→ **To do**: Your task is to copy every line of the records below that contains "Definition".

→ **Data in this exercise**:
Definition StakeError_to_value (e : StakeError) : JValue :=
  string_to_value match e with InvalidStake => "InvalidStake" | UnknownStake => "UnknownStake" end.
Definition RegistrationDataError_to_value (e : RegistrationDataError) : JValue :=
  string_to_value match e with
  | InvalidMainchainSignature => "InvalidMainchainSignature"
  | InvalidSidechainSignature => "InvalidSidechainSignature"
  | InvalidTxInput => "InvalidTxInput"
  | InvalidMainchainPubKey => "InvalidMainchainPubKey"
  | InvalidSidechainPubKey => "InvalidSidechainPubKey"
  | InvalidAuraKey => "InvalidAuraKey"
  | InvalidGrandpaKey => "InvalidGrandpaKey"
  end.
Definition PermissionedCandidateDataError_to_value (e : Permissioned.PermissionedCandidateDataError) : JValue :=
  string_to_value match e with
  | Permissioned.InvalidSidechainPubKey => "InvalidSidechainPubKey"
  | Permissioned.InvalidAuraKey => "InvalidAuraKey"
  | Permissioned.InvalidGrandpaKey => "InvalidGrandpaKey"
  end.
Definition RegistrationError_to_value (e : Query.RegistrationError) : JValue :=
  match e with
  | Query.RegistrationStakeError e => json_object [("StakeError", StakeError_to_value e)]
  | Query.InvalidRegistrationData e => json_object [("InvalidRegistrationData", RegistrationDataError_to_value e)]
  end.

Section Values.
Context `{HexCodec}.
Definition UtxoInfo_to_value (u : UtxoInfo) : JValue :=
  json_object
    [("utxoId", UtxoId_to_value (Domain.utxo_id u)); ("epochNumber", JNumber (ui_epoch_number u));
     ("blockNumber", JNumber (ui_block_number u)); ("slotNumber", JNumber (ui_slot_number u));
     ("txIndexWithinBlock", JNumber (ui_tx_index_within_block u))].
Definition CandidateRegistrationEntry_to_value (e : Query.CandidateRegistrationEntry) : JValue :=
  json_object ([("sidechainPubKey", JString (Query.e_sidechain_pub_key e));
     ("sidechainAccountId", JString (Query.e_sidechain_account_id e));
     ("mainchainPubKey", JString (Query.e_mainchain_pub_key e));
     ("crossChainPubKey", JString (Query.e_cross_chain_pub_key e));
     ("auraPubKey", JString (Query.e_aura_pub_key e));
     ("grandpaPubKey", JString (Query.e_grandpa_pub_key e));
     ("sidechainSignature", JString (Query.e_sidechain_signature e));
     ("mainchainSignature", JString (Query.e_mainchain_signature e));
     ("crossChainSignature", JString (Query.e_cross_chain_signature e));
     ("utxo", UtxoInfo_to_value (Query.e_utxo e))]
    ++ member_if_some "stakeDelegation" JNumber (Query.e_stake_delegation e)
    ++ [("isValid", JBool (Query.is_valid e))]
    ++ member_if_some "invalidReasons" RegistrationError_to_value (Query.invalid_reasons e)).
Definition GetCommitteeResponse_to_value (r : Query.GetCommitteeResponse) : JValue :=
  json_object
    [("sidechainEpoch", JNumber (Query.sidechain_epoch r));
     ("committee", JArray (map (fun key => json_object [("sidechainPubKey", JString key)]) (Query.response_committee r)))].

→ **Reply**:
Definition StakeError_to_value (e : StakeError) : JValue :=
Definition RegistrationDataError_to_value (e : RegistrationDataError) : JValue :=
Definition PermissionedCandidateDataError_to_value (e : Permissioned.PermissionedCandidateDataError) : JValue :=
Definition RegistrationError_to_value (e : Query.RegistrationError) : JValue :=
Definition UtxoInfo_to_value (u : UtxoInfo) : JValue :=
Definition CandidateRegistrationEntry_to_value (e : Query.CandidateRegistrationEntry) : JValue :=
Definition GetCommitteeResponse_to_value (r : Query.GetCommitteeResponse) : JValue :=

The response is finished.